Suasana berlanjut hening setelah kepergian Tyas. Asti masih menunggu penjelasan Aditya, atas apa yang baru saja terjadi.
“Kamu yakin, akan memenuhi undangan mbak Tyas?” Aditya bangkit dari kebisuannya.
“Sebenarnya saya masih bingung, Mas. Sedari tadi semuanya berjalan seperti adegan yang sangat asing di benak saya. Mas Aditya juga belum pernah bercerita sedikit pun tentang mbak Tyas dan orangtua Mas Aditya. Mas kenalkan saya sebagai calon istri, sedangkan saya sama sekali tidak mengenal keluarga Mas Aditya.
“Kemudian, saya baru tahu juga, Mas Aditya tidak tinggal bersama orangtua. Terlalu banyak cerita yang sangat asing untuk saya, Mas. Apakah Mas Aditya berkenan memberikan saya kebenarannya?” pinta Asti.
“Aku mohon maaf. Aku baru sadar, aku bersikap sangat egosi selama ini. Kamu selalu terbuka tentang keluarga kamu, sedangkan aku sebaliknya,” ujar Aditya. “Oke berarti waktunya sudah tiba. Apakah saya bisa mendengarkan semua ceritanya?” sambung Asti.
“Tentu saja. Aku sangat mencintaimu,” ucap Aditya, kembali bersama senyuman tulus yang sempat menghilang sesaat yang lalu.
Asti berdeham. Pria itu selalu saja bersikap manis di saat-saat tidak tepat.
“Aku sekarang tinggal di apartemen. Satu bangunan dengan apartemen Rakha. Aku meninggalkan rumah sudah setahun lebih.”
“Ada masalah di rumah?” sambung Asti.
“Di rumah, aku sering berdebat dengan mama. Dia selalu saja memberikan kritikan apa saja yang kulakukan. Aku membutuhkan dukungan, tapi dia selalu hadir melemahkan. Aku lelah jika setiap hari harus bertemu dan berdebat tanpa henti. Kasihan papa dan mbak Tyas. Mereka selalu ikut dapat masalah, jika aku dan mama kembali bertemu dalam perdebatan panjang.”
“Jadi alasan itu, Mas Aditya meninggalkan rumah?”
“Iya, seperti itu.”
“Walaupun tidak tinggal bersama, setidaknya Mas Aditya sesekali mengunjungi rumah.”
Aditya membisu.
“Bagaimana saya bisa yakin akan cinta Mas Aditya, jika Mas Aditya memperlakukan orangtua Mas tanpa kasih sayang?”
“Asti, ini berbeda.”
“Tidak Mas. Ketulusan yang sebenarnya, diukur dari cara Mas menyayangi keluarga. Bagaimana bisa cinta untuk orang lain bisa tumbuh, jika Mas tidak tahu caranya mencintai keluarga Mas sendiri.”
Aditya menarik napas. Percakapan yang lagi-lagi membuat persoalan baru.
“Akhir pekan ini, Mas Aditya mulai mengunjungi rumah, ya?”
“Tapi, Asti—"
“Saya akan ikut malam malam, sekaligus kenalan dengan mama dan papa.”
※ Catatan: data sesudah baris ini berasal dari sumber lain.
Lemma row_leb_trans a b c : row_leb a b = true -> row_leb b c = true -> row_leb a c = true.
Proof.
  revert b c. induction a as [|x a IH]; intros [|y b] [|z c]; simpl; try congruence.
  destruct (sort_leb x y) eqn:Exy; [|discriminate].
  destruct (sort_leb y z) eqn:Eyz; [|intros _; discriminate].
  rewrite (sort_leb_trans _ _ _ Exy Eyz).
  destruct (sort_leb z x) eqn:Ezx; [|reflexivity].
  rewrite (sort_leb_trans _ _ _ Eyz Ezx), (sort_leb_trans _ _ _ Ezx Exy).
  apply IH.
Qed.

Lemma row_eqb_sym a b : row_eqb a b = row_eqb b a.
Proof.
  revert b. induction a as [|x a IH]; intros [|y b]; simpl; try reflexivity.
  rewrite feqb_sym, IH. reflexivity.
Qed.

Lemma row_eqb_squeeze a b c :
  row_leb a b = true -> row_leb b c = true -> row_eqb a c = true -> row_eqb a b = true.
Proof.
  revert b c. induction a as [|x a IH]; intros [|y b] [|z c]; simpl; try congruence.
  destruct (sort_leb x y) eqn:Exy; [|discriminate].
  destruct (sort_leb y z) eqn:Eyz; [|intros _; discriminate].
  intros H1 H2 H3. apply andb_prop in H3 as [Hxz Hac].
  destruct (feqb_sort_leb _ _ Hxz) as [_ Ezx].
  rewrite (sort_leb_trans _ _ _ Eyz Ezx) in H1.
  rewrite (sort_leb_trans _ _ _ Ezx Exy) in H2.
  rewrite (feqb_squeeze x y z Exy Eyz Hxz). simpl. eapply IH; eassumption.
Qed.

Lemma insert_row_sorted a l :
  StronglySorted row_le l -> StronglySorted row_le (insert_row a l).
Proof.
  induction 1 as [|b l Hs IH Hb]; simpl.
  - repeat constructor.
  - destruct (row_leb a b) eqn:Hab.
    + constructor; [constructor; assumption|].
      constructor; [exact Hab|].
      eapply Forall_impl; [exact Hb|]. intros x Hx. eapply row_leb_trans; eassumption.
    + constructor; [exact IH|].
      assert (row_le b a) as Hba by (destruct (row_leb_total a b); [congruence|assumption]).
      clear IH Hs. induction l as [|c l IHl]; simpl.
      * constructor; [exact Hba|constructor].
      * apply Forall_cons in Hb as [Hbc Hb]. destruct (row_leb a c); constructor; auto.
Qed.

Lemma sort_rows_sorted l : StronglySorted row_le (sort_rows l).
Proof.
  induction l as [|a l IH]; simpl; [constructor|]. apply insert_row_sorted. exact IH.
Qed.

Lemma insert_row_elem a l x : x ∈ insert_row a l -> x = a \/ x ∈ l.
Proof.
  induction l as [|b l IH]; simpl.
  - intros H. apply list_elem_of_singleton in H. left. exact H.
  - destruct (row_leb a b).
    + intros H. apply elem_of_cons in H as [H|H]; [left; exact H | right; exact H].
    + intros H. apply elem_of_cons in H as [H|H].
      * right. subst. apply elem_of_cons. left. reflexivity.
      * destruct (IH H) as [E|E]; [left; exact E | right; apply elem_of_cons; right; exact E].
Qed.

Lemma sort_rows_elem l x : x ∈ sort_rows l -> x ∈ l.
Proof.
  induction l as [|a l IH]; simpl; [intros H; exact H|].
  intros H. apply insert_row_elem in H as [->|H]; apply elem_of_cons; auto.
Qed.

Lemma drop_repeats_elem l x : x ∈ drop_repeats l -> x ∈ l.
Proof.
  induction l as [|a l IH]; [intros H; exact H|].
  cbn [drop_repeats]. destruct l as [|b l'].
  - intros H. exact H.
  - destruct (row_eqb a b).
    + intros H. apply elem_of_cons. right. apply IH. exact H.
    + intros H. apply elem_of_cons in H as [H|H]; apply elem_of_cons; auto.
Qed.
Aditya tersenyum. “Aku makin mencintaimu, Asti Ayuningtyas.”
Asti menjawab dengan senyuman yang sama.
Percakapan yang cukup panjang akhirnya berakhir. Keduanya meninggalkan resto dan melanjutkan perjalanan meninggalkan rumah sakit.
---
Kondisi Big Land perlahan membaik setelah Indah kembali. Bulan-bulan yang sangat berat kini sudah terlewati. Operasional perusahaan kembali normal seperti sediakala.
Sebuah kejutan hadir di pagi ini. Setelah sekian lama bertugas, Farhan kembali ke Big Land.
“Indah,” ucap pria, saat bertemu Indah di lobby, yang tampak akan meninggalkan kantor.
“Pak Farhan?!” Indah tersentak.
“Kamu apa kabar? Setahun gak bertemu, kamu tambah cantik aja,” sambung Farhan, dengan senyuman yang begitu menyebalkan bagi Indah.
Indah pun membuang muka. Tidak berubah! gumam Indah.
“Maaf Pak, saya ada pertemuan,” ujar Indah, yang kemudian berlalu meninggalkan pria itu.
“Pak Farhan?” sapa seorang rekannya.
“Udah balik dari Kalimantan?” sambungnya. “Iya, mulai hari ini saya kembali ke Big Land.”